As described above, according to the present invention, the breaking contact is housed in a grounded metal container filled with insulating arc-extinguishing gas, and the insulating arc-extinguishing gas is heated by the arc generated between the breaking contacts when current is interrupted. In the power gas circuit breaker that spreads within the grounded metal container, an insulating layer is formed on the inner wall of the grounded metal container, so that at the beginning of the transient recovery voltage that rises from zero immediately after the current is cut off, the The charge supplied to the gas space is caused by a displacement current using the insulating layer as a dielectric, and the amount is suppressed, and the proliferation of charged particles in the gas space is delayed compared to when no insulating layer is formed.
Even at the peak value of the transient recovery voltage, the hot gas space exhibits an insulating strength that can withstand this peak value, and the steady recovery voltage continues without causing flashover. Therefore, it is possible to reduce the size of the grounded metal container, and the imbalance between the withstand voltage required by the standard and the insulation margin for hot gas during current interruption is reduced, and there is no waste in the use of materials and the circuit breaker is The effect is that the size is significantly reduced.

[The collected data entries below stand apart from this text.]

Lemma get_put f files n : get_file n (put_file f files) = if decide (mf_name f = n) then Some (mf_raw f) else get_file n files.
Proof.
  induction files as [|g files IH]; cbn [put_file get_file]; [done|]. destruct (decide (mf_name g = mf_name f)) as [Hg|Hg]; cbn [get_file].
  - rewrite Hg. by destruct (decide (mf_name f = n)).
  - rewrite IH. destruct (decide (mf_name g = n)) as [<-|]; [by rewrite decide_False|done].
Qed.
Lemma elem_put f g files : g ∈ put_file f files -> g = f \/ g ∈ files.
Proof.
  induction files as [|h files IH]; cbn [put_file]; [intros ->%list_elem_of_singleton; by left|].
  destruct (decide _); rewrite !elem_of_cons; [naive_solver|]. intros [->|H]; [by right; left|]. destruct (IH H); tauto.
Qed.
Lemma get_file_elem name files raw : get_file name files = Some raw -> {| mf_name := name; mf_raw := raw |} ∈ files.
Proof.
  induction files as [|[n r] files IH]; cbn [get_file]; [done|]. cbn [mf_name mf_raw]. destruct (decide (n = name)) as [->|]; [intros [= ->]; by left|].
  intros H. right. by apply IH.
Qed.
Lemma put_names f files : NoDup (map mf_name files) -> NoDup (map mf_name (put_file f files)).
Proof.
  induction files as [|g files IH]; cbn [put_file map]; intros Hn; [by apply NoDup_singleton|]. apply NoDup_cons in Hn as [Hg Hn].
  destruct (decide (mf_name g = mf_name f)) as [E|E]; cbn [map]; apply NoDup_cons; [by rewrite <- E|]. split; [|by apply IH].
  intros (h & Hh & [->|Hin]%elem_put)%list_elem_of_fmap; [done|]. apply Hg. rewrite Hh. apply list_elem_of_fmap. by exists h.
Qed.

Lemma files_in_store d f kd d' : files_in d' (store_file d f kd) = if decide (d = d') then put_file f (files_in d kd) else files_in d' kd.
Proof.
  destruct d as [t|], d' as [t'|]; cbn [store_file files_in kd_files kd_subdirs]; [|by rewrite decide_False|by rewrite decide_False|by rewrite decide_True].
  rewrite dget_dset. destruct (decide (t = t')) as [->|]; [by rewrite decide_True|]. by rewrite decide_False by congruence.
Qed.
Lemma dget_app_none {V} (t t' : pystr) (d : list (pystr * V)) v : t ∉ d.*1 -> dget t' (d ++ [(t, v)]) = if decide (t = t') then Some v else dget t' d.
Proof.
  induction d as [|[t1 v1] d IH]; intros Ht; [done|]. apply not_elem_of_cons in Ht as [Ht1 Ht]. cbn [app dget]. rewrite IH by done. cbn [fst] in Ht1.
  destruct (decide (t1 = t')) as [<-|]; [by rewrite decide_False|done].
Qed.
Lemma files_in_make d kd d' : files_in d' (make_dir d kd) = files_in d' kd.
Proof.
  destruct d as [t|]; [|done]. destruct d' as [t'|]; [|done]. cbn [make_dir files_in kd_subdirs]. case_bool_decide as Ht; [done|].
  rewrite dget_app_none by done. destruct (decide (t = t')) as [<-|]; [|done]. by rewrite dget_none.
Qed.
Lemma make_dir_dirs d kd : (kd_subdirs (make_dir d kd)).*1 = (kd_subdirs kd).*1 \/ exists t, d = Some t /\ t ∉ (kd_subdirs kd).*1 /\ (kd_subdirs (make_dir d kd)).*1 = (kd_subdirs kd).*1 ++ [t].
Proof.
  destruct d as [t|]; [|by left]. cbn [make_dir kd_subdirs]. case_bool_decide; [by left|]. right. exists t. by rewrite fmap_app.
Qed.

(** A name of a Markdown file, and of nothing outside its directory. *)
Record plain_name (name : pystr) : Prop := {
  pn_slash : 47%N ∉ name;
  pn_dots : name <> u "." /\ name <> u "..";
  pn_markdown : is_suffix (u ".md") (lower name) = true;
}.

Lemma split_on_no_sep sep s : forall cur part, sep ∉ cur -> part ∈ split_on sep cur s -> sep ∉ part.
Proof.
  induction s as [|c s IH]; intros cur part Hcur; cbn [split_on]; [intros ->%list_elem_of_singleton; by rewrite elem_of_reverse|].
  destruct (N.eqb_spec c sep) as [->|Hc].
  - intros [->|Hp]%elem_of_cons; [by rewrite elem_of_reverse|]. apply (IH [] part); [by apply not_elem_of_nil|done].
  - apply IH. by apply not_elem_of_cons.
Qed.
Lemma path_name_no_slash s : 47%N ∉ path_name s.
Proof.
  unfold path_name. destruct (last _) as [part|] eqn:E; [|by apply not_elem_of_nil]. cbn [default]. apply last_Some in E as [l E].
  assert (Hp : part ∈ l ++ [part]) by (apply elem_of_app; right; by left). rewrite <- E in Hp. apply list_elem_of_filter in Hp as [_ Hp].
  eapply split_on_no_sep; [|exact Hp]. by apply not_elem_of_nil.
Qed.

Lemma safe_name_plain filename name : _safe_markdown_name filename = Ok name -> plain_name name.
Proof.
  unfold _safe_markdown_name. cbv zeta. destruct (negb (truthy _) || _) eqn:E; [done|]. destruct (negb (is_suffix _ _)) eqn:E'; [done|]. intros [= <-].
  apply orb_false_iff in E as [_ E]. apply bool_decide_eq_false_1 in E. apply negb_false_iff in E'.
  split; [|split; intros Hn; apply E; rewrite Hn; rewrite !elem_of_cons; tauto|done].
  intros H%elem_of_strip. by apply path_name_no_slash in H.
Qed.

(** ** Where an upload goes *)

Section confined.
Context (admin_ingest_token default_tenant : pystr) (write_result : option pystr -> pystr -> written).
Abbreviation ingest_knowledge := (ingest_knowledge admin_ingest_token default_tenant write_result).
Abbreviation dir_of := (dir_of default_tenant).

(** As the endpoint keeps it: a directory for each tenant but the default one, whose files
    lie at the root, and a file for each name. *)
Record tidy (kd : knowledge_dir) : Prop := {
  td_dirs : NoDup (kd_subdirs kd).*1;
  td_default : default_tenant ∉ (kd_subdirs kd).*1;
  td_tenants : Forall (fun t => tenant_re_fullmatch t = true) (kd_subdirs kd).*1;
  td_names dir : NoDup (map mf_name (files_in dir kd));
}.

Lemma tidy_make t kd : tenant_re_fullmatch t = true -> tidy kd -> tidy (make_dir (dir_of t) kd).
Proof.
  intros Ht [Hd Hdef Hts Hn]. destruct (make_dir_dirs (dir_of t) kd) as [E|(t' & Et & Hni & E)].
  - split; [by rewrite E..|]. intros dir. by rewrite files_in_make.
  - unfold IngestApi.dir_of in Et. case_bool_decide as Hdt; [done|]. injection Et as ->. unfold IngestApi.dir_of in E. rewrite bool_decide_eq_false_2 in E by done.
    unfold IngestApi.dir_of. rewrite bool_decide_eq_false_2 by done. split; try rewrite E.
    + apply NoDup_app. split; [done|]. split; [|apply NoDup_singleton]. by intros x Hx ->%list_elem_of_singleton.
    + rewrite elem_of_app, list_elem_of_singleton. intros [?|?]; congruence.
    + apply Forall_app. split; [done|]. by repeat constructor.
    + intros dir. by rewrite files_in_make.
Qed.
Lemma tidy_store d f kd : (match d with None => True | Some t => t ∈ (kd_subdirs kd).*1 end) -> tidy kd -> tidy (store_file d f kd).
Proof.
  intros Hd [Hnd Hdef Hts Hn].
  assert (Hsame : forall x, x ∈ (kd_subdirs (store_file d f kd)).*1 <-> x ∈ (kd_subdirs kd).*1).
  { intros x. destruct d as [t|]; [|done]. cbn [store_file kd_subdirs]. rewrite elem_of_dset_keys. naive_solver. }
  split.
  - destruct d; [by apply NoDup_dset|done].
  - by rewrite Hsame.
  - apply Forall_forall. intros x Hx%Hsame. rewrite Forall_forall in Hts. by apply Hts.
  - intros d'. rewrite files_in_store. destruct (decide (d = d')); [apply put_names, Hn|apply Hn].
Qed.
Lemma made_there tenant kd : match dir_of tenant with None => True | Some t => t ∈ (kd_subdirs (make_dir (dir_of tenant) kd)).*1 end.
Proof.
  destruct (dir_of tenant) as [t|]; [|done]. cbn [make_dir kd_subdirs]. case_bool_decide as Hin; [done|].
  rewrite fmap_app. apply elem_of_app. right. by left.
Qed.

(** What storing an upload comes to: the directory made, and perhaps a file written. *)
Lemma write_spec d name body kd r kd' : write_bytes write_result d name body kd = (r, kd') ->
  (r = Ok tt /\ kd' = store_file d {| mf_name := name; mf_raw := body |} kd) \/
  (exists e, r = Raise (Exc e)) /\ (kd' = kd \/ exists left_, kd' = store_file d {| mf_name := name; mf_raw := left_ |} kd).
Proof.
  unfold write_bytes. destruct (write_result d name) as [|e|e left_]; intros [= <- <-]; [by left|right..]; split; eauto.
Qed.

Definition stored (tenant name : pystr) (kd kd' : knowledge_dir) : Prop :=
  kd' = make_dir (dir_of tenant) kd \/
  exists raw, kd' = store_file (dir_of tenant) {| mf_name := name; mf_raw := raw |} (make_dir (dir_of tenant) kd).

(** The file a request brings, and what is answered when it was stored. *)
Definition saved (tenant_id : pystr) (file : option upload) (kd' : knowledge_dir) (path : option pystr) : Prop :=
  match file with
  | Some f =>
    if truthy (up_filename f) then
      exists tenant name, normalized default_tenant tenant_id = Ok tenant /\ _safe_markdown_name (up_filename f) = Ok name /\ bytes_visible (up_body f) = true /\
        path = Some (relative_path (dir_of tenant) name) /\ file_at (dir_of tenant) name kd' = Some (up_body f)
    else path = None
  | None => path = None
  end.

Lemma save_spec tenant_id file kd r kd' : save_upload default_tenant write_result tenant_id file kd = (r, kd') ->
  (kd' = kd \/ exists f tenant name, file = Some f /\ normalized default_tenant tenant_id = Ok tenant /\
     (kd' = make_dir (dir_of tenant) kd \/ _safe_markdown_name (up_filename f) = Ok name /\ stored tenant name kd kd')) /\
  (forall path, r = Ok path -> saved tenant_id file kd' path).
Proof.
  unfold save_upload, saved. destruct file as [f|]; [|intros [= <- <-]; split; [by left|by intros path [= <-]]].
  destruct (truthy (up_filename f)); [|intros [= <- <-]; split; [by left|by intros path [= <-]]].
  unfold _target_dir, st_bind, lift, st_modify, st_ret, st_raise. destruct (normalized default_tenant tenant_id) as [tenant|e] eqn:Et; [|intros [= <- <-]; split; [by left|done]].
  destruct (_safe_markdown_name (up_filename f)) as [name|e] eqn:En; [|intros [= <- <-]; split; [right; exists f, tenant, []; eauto|done]].
  destruct (bytes_visible (up_body f)) eqn:Eb; cbn [negb]; [|intros [= <- <-]; split; [right; exists f, tenant, name; eauto|done]].
  destruct (write_bytes _ _ _ _ _) as [r1 kd1] eqn:Ew. apply write_spec in Ew as [[-> ->]|[[e ->] Hw]].
  - intros [= <- <-]. split; [right; exists f, tenant, name; unfold stored; eauto 10|]. intros path [= <-]. exists tenant, name. split_and!; [done..|].
    unfold file_at. rewrite files_in_store, decide_True by done. by rewrite get_put, decide_True.
  - intros [= <- <-]. split; [|done]. right. exists f, tenant, name. split_and!; [done..|]. unfold stored. destruct Hw as [->|[l ->]]; eauto.
Qed.

Definition token_ok (x_admin_token : option pystr) : Prop :=
  truthy (strip admin_ingest_token) = true /\ strip (opt_str x_admin_token) = strip admin_ingest_token.

Lemma ingest_knowledge_spec token tenant_id rebuild file kd r kd' : ingest_knowledge token tenant_id rebuild file kd = (r, kd') ->
  (~ token_ok token /\ kd' = kd /\ r = Raise (HTTPException (if truthy (strip admin_ingest_token) then 401 else 503)
      (if truthy (strip admin_ingest_token) then u "无效的管理员令牌" else u "未配置 ADMIN_INGEST_TOKEN，ingest API 已禁用"))) \/
  (token_ok token /\ exists r0, save_upload default_tenant write_result tenant_id file kd = (r0, kd') /\
     (forall resp, r = Ok resp -> exists path tenant, r0 = Ok path /\ normalized default_tenant tenant_id = Ok tenant /\
        ki_tenant_id resp = tenant /\ ki_rebuild resp = rebuild /\ ki_saved_path resp = path)).
Proof.
  unfold IngestApi.ingest_knowledge, st_bind at 1, lift at 1, _require_admin_token, token_ok. cbv zeta.
  destruct (truthy (strip admin_ingest_token)); cbn [negb]; [|intros [= <- <-]; left; split_and!; [by intros []|done..]].
  case_bool_decide as Ht; cbn [negb]; [|intros [= <- <-]; left; split_and!; [by intros []|done..]].
  unfold st_bind at 1. destruct (save_upload _ _ _ _ _) as [[path|e] kd1] eqn:Es; intros Hr; right; (split; [done|]).
  - exists (Ok path). unfold st_bind, lift, st_ret in Hr. destruct (normalized default_tenant tenant_id) as [t|e] eqn:Et; injection Hr as <- <-.
    + split; [done|]. intros resp [= <-]. by exists path, t.
    + by split.
  - injection Hr as <- <-. exists (Raise e). by split.
Qed.

Lemma normalized_legal tenant_id t : normalized default_tenant tenant_id = Ok t -> tenant_re_fullmatch t = true.
Proof.
  unfold normalized, normalize_tenant_id. cbv zeta. destruct (tenant_re_fullmatch (str_or _ default_tenant)) eqn:E; [|done]. by intros [= <-].
Qed.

[Brief explanation of the drawing]

FIG. 1 is an explanatory sectional view of a gas circuit breaker for electric power according to an embodiment of the present invention, and FIG. 2 is an explanatory sectional view showing the structure of a conventional gas circuit breaker for electric power. 1 Insulating layer, 11 Breaking fixed contact, 13 Breaking movable contact, 30 Grounded metal container. Figure 1 Figure 2

Claims (1)

[Claims] 1) A power gas interrupter in which a breaking contact is housed in a grounded metal container filled with insulating arc-extinguishing gas, and the insulating arc-extinguishing gas heated by the arc generated between the breaking contacts when the current is interrupted spreads within the grounded metal container. 1. A gas circuit breaker for electric power, characterized in that an insulating layer is formed on an inner wall surface of the grounded metal container.